Charta 08, di cui Liu Xiaobo fu promotore, è il documento sottoscritto anche da altri trecento fra intellettuali, attivisti, avvocati e artisti cinesi usa toni molto duri nei confronti della Cina contemporanea che chiedono una magistratura indipendente dal potere politico e le libertà di parola, di stampa, religiosa, di assemblea, di associazione e di sciopero definendo apertamente "autoritario" il sistema cinese.

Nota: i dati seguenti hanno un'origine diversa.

Lemma arena_meta_holds (text : bytes -> Prop) e o ss cs ocs :
  holds o ss cs ocs -> (forall s, tag_text e s -> text s) ->
  match read_info e with
  | Err err => arena_meta e o = (o, Err err)
  | Ok (mo, claim) =>
      (exists f, arena_meta e o = (o, Err (unlocated f)) /\ out_of_room text o f) \/
      exists o' ss' m, arena_meta e o = (o', Ok m) /\ holds o' ss' cs ocs /\ ss `prefix_of` ss' /\
        meta_names ss' m mo /\ version_claim m = claim /\ meta_ok m /\
        ov_allow_version_regression o' = ov_allow_version_regression o
  end.
Proof.
  intros Hh Ht. unfold read_info, arena_meta.
  destruct (scan_meta_attrs e meta_step (ArenaMeta_default, None)) as [[present [m user]]|err] eqn:E; cbn [mbind result_bind]; [|done].
  pose proof (scan_scanned _ _ _ _ E) as [(Hb & Hv & Hts & Hc & Hu & Hi) Hf Hn]. cbn [fst snd] in *. clear E.
  destruct m as [fl v ts cset uid uid0]. cbn [am_flags am_version am_timestamp am_changeset am_uid am_user_id] in *.
  destruct user as [n|]; cbn [default].
  - destruct (Hn n eq_refl) as (key & value & Hin & Hnorm).
    destruct (intern_holds text o ss cs ocs n Hh) as [(f & -> & Hfull)|(o' & ss' & id & -> & Hh' & Hpre & Hname & Hal)];
      [by eapply normalize_utf8|apply Ht; by exists key, value|left; exists f; by destruct present|].
    right. exists o', ss'. eexists. split; [done|]. split; [done|]. split; [done|]. split; [|split; [|split]]; [..|done].
    + unfold meta_names. four_flags Hf; subst fl; destruct present; cbn; try done; by exists n.
    + four_flags Hf; subst fl; by destruct present.
    + destruct Hname as [Hid _]. unfold meta_ok. four_flags Hf; subst fl; destruct present; cbn; (split_and!; [by unfold is_byte|done..|]); width.
  - right. exists o, ss. eexists. split; [done|]. split; [done|]. split; [done|]. split; [|split; [|split]]; [..|done].
    + unfold meta_names. four_flags Hf; subst fl; destruct present; cbn; try done; by exists [].
    + four_flags Hf; subst fl; by destruct present.
    + unfold meta_ok. four_flags Hf; subst fl; destruct present; cbn; by split_and!.
Qed.

(** ** A staged object *)

Record staged_as (ss : list bytes) (st : Staging) (k : ElementKind) (id : Z) (pos : Z * Z) (mo : option Metadata) (claim : option Z) (b : Body) : Prop := {
  sa_kind : sg_kind st = k; sa_id : sg_id st = id /\ is_i64 id;
  sa_pos : (sg_lat st, sg_lon st) = pos /\ is_i32 pos.1 /\ is_i32 pos.2;
  sa_meta : meta_names ss (sg_meta st) mo /\ version_claim (sg_meta st) = claim /\ meta_ok (sg_meta st);
  sa_tags : length (sg_tag_keys st) = length (sg_tag_values st) /\
    Forall2 (tag_names ss) (zip (sg_tag_keys st) (sg_tag_values st)) (bo_tags b) /\ Forall utf8 (sg_tag_values st);
  sa_refs : sg_refs st = bo_refs b /\ Forall is_i64 (bo_refs b);
  sa_members : Forall2 (member_names ss) (sg_members st) (bo_members b) /\ Forall (fun m => is_i64 m.1.1) (sg_members st) }.

Lemma staged_mono ss ss' st k id pos mo claim b :
  ss `prefix_of` ss' -> staged_as ss st k id pos mo claim b -> staged_as ss' st k id pos mo claim b.
Proof.
  intros Hp [? ? ? (Hm & ? & ?) (? & Ht & ?) ? (Hms & ?)]. split; try done.
  - split_and!; [by eapply meta_names_mono|done|done].
  - split_and!; [done|by eapply tag_names_mono|done].
  - split_and!; [by eapply member_names_mono|done].
Qed.

Definition call_tag (c : Call) : option BytesStart :=
  match c with CBegin _ _ e | CTag e | CNd e | CMember e => Some e | CEnd => None end.

(** The strings of an object's tags; the empty string stands for an absent role. *)
Definition call_text (c : Call) (s : bytes) : Prop := s = [] \/ exists e, call_tag c = Some e /\ tag_text e s.

Lemma find_attr_ok {A} attrs name bad (read : bytes -> result Error A) absent a :
  find_attr attrs name bad read absent = Ok a -> absent = Ok a \/ exists value, Ok (bs name, value) ∈ attrs /\ read value = Ok a.
Proof.
  induction attrs as [|[[key value]|err] attrs IH]; cbn [find_attr]; [by left| |done]. destruct (decide _) as [->|].
  - intros Ha. right. exists value. by split; [left|].
  - intros Ha. destruct (IH Ha) as [?|(v & Hin & Hr)]; [by left|]. right. exists v. by split; [right|].
Qed.

Lemma parse_str_text e name s : parse_str_attr e name = Ok s -> tag_text e s.
Proof.
  intros Hs. apply find_attr_ok in Hs as [?|(v & Hin & Hr)]; [done|]. exists (bs name), v. split; [done|].
  destruct (normalize v); [|done]. cbn in Hr. congruence.
Qed.

Lemma tag_text_utf8 e s : tag_text e s -> utf8 s.
Proof. intros (k & v & _ & Hn). by eapply normalize_utf8. Qed.

Lemma parse_tag_text e k v : parse_tag e = Ok (k, v) -> tag_text e k /\ tag_text e v.
Proof.
  unfold parse_tag. destruct (parse_str_attr e "k") as [k'|] eqn:Ek; [|done]. cbn [mbind result_bind].
  destruct (parse_str_attr e "v") as [v'|] eqn:Ev; [|done]. intros [= <- <-]. split; by eapply parse_str_text.
Qed.

Lemma parse_i64_attr_range e name v : parse_i64_attr e name = Ok v -> is_i64 v.
Proof.
  intros Hv. apply find_attr_ok in Hv as [?|(x & _ & Hr)]; [done|]. unfold ok_or in Hr.
  destruct (parse_i64 x) eqn:E; [|done]. injection Hr as <-. apply parse_signed_range in E. width.
Qed.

Nel documento si fa riferimento ai diritti umani, all'uguaglianza tra esseri umani, alla democrazia, il cui significato principale è che "la sovranità appartiene al popolo e il governo è eletto dal popolo": la garanzia di questi diritti, si legge su Charta 08, deve essere definita nella carta costituzionale. Il manifesto promuove anche la separazione dei poteri per creare un "governo moderno", l'indipendenza della magistratura dal potere politico e l'elezione diretta dei rappresentanti del popolo sulla base del principio "una persona, un voto".
Uno degli ultimi casi in cui il governo cinese aveva fatto riferimento diretto alla condanna inflitta all'attivista era stato nel giugno 2015, in occasione della prima visita in Cina di un altro Premio Nobel per la Pace, Aung San Suu Kyi, oggi consigliere di Stato del Myanmar, quando il Ministero degli Esteri aveva ribadito che la sentenza non sarebbe stata soggetta a revisione. E così è stato.